Looking at the entries underneath, work out how many lines contain "Hend". Write only that number.

INPUT MATERIAL Start Marker

(** The retry loop sends the same frame at every turn, goes on after
    every result other than 0 and stops at the first 0. *)
Lemma send_loop_events fuel f fr :
  forall e idx,
  exists rets,
    snd (send_loop L fuel f fr e idx) = map (SendFrame f) rets
    /\ Forall (fun r => r <> 0) (removelast rets)
    /\ (if fst (fst (fst (send_loop L fuel f fr e idx)))
        then rets <> [] /\ last rets 1 = 0
        else Forall (fun r => r <> 0) rets /\ length rets = fuel).
Proof.
  induction fuel as [|n IH]; intros e idx; simpl.
  - exists []. simpl. repeat split; constructor.
  - destruct (avcodec_send_frame L e f) as [e1 ret] eqn:Hs.
    destruct (Z.eqb_spec ret 0) as [->|Hne].
    + exists [0]. simpl. repeat split; try constructor. discriminate.
    + destruct (IH e1 idx) as (rets & Hev & Hinit & Hend).
      destruct (send_loop L n f fr e1 idx) as [[[ended e2] idx2] evs].
      simpl in *. subst evs.
      exists (ret :: rets). simpl. split; [reflexivity|]. split.
      * destruct rets; constructor; assumption.
      * destruct ended.
        -- destruct Hend as [Hnil Hlast]. split; [discriminate|].
           destruct rets; [contradiction | exact Hlast].
        -- destruct Hend as [Hall Hlen]. split.
           ++ constructor; assumption.
           ++ now rewrite Hlen.
Qed.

INPUT MATERIAL End Marker

ANSWER TO THIS EXERCISE -
3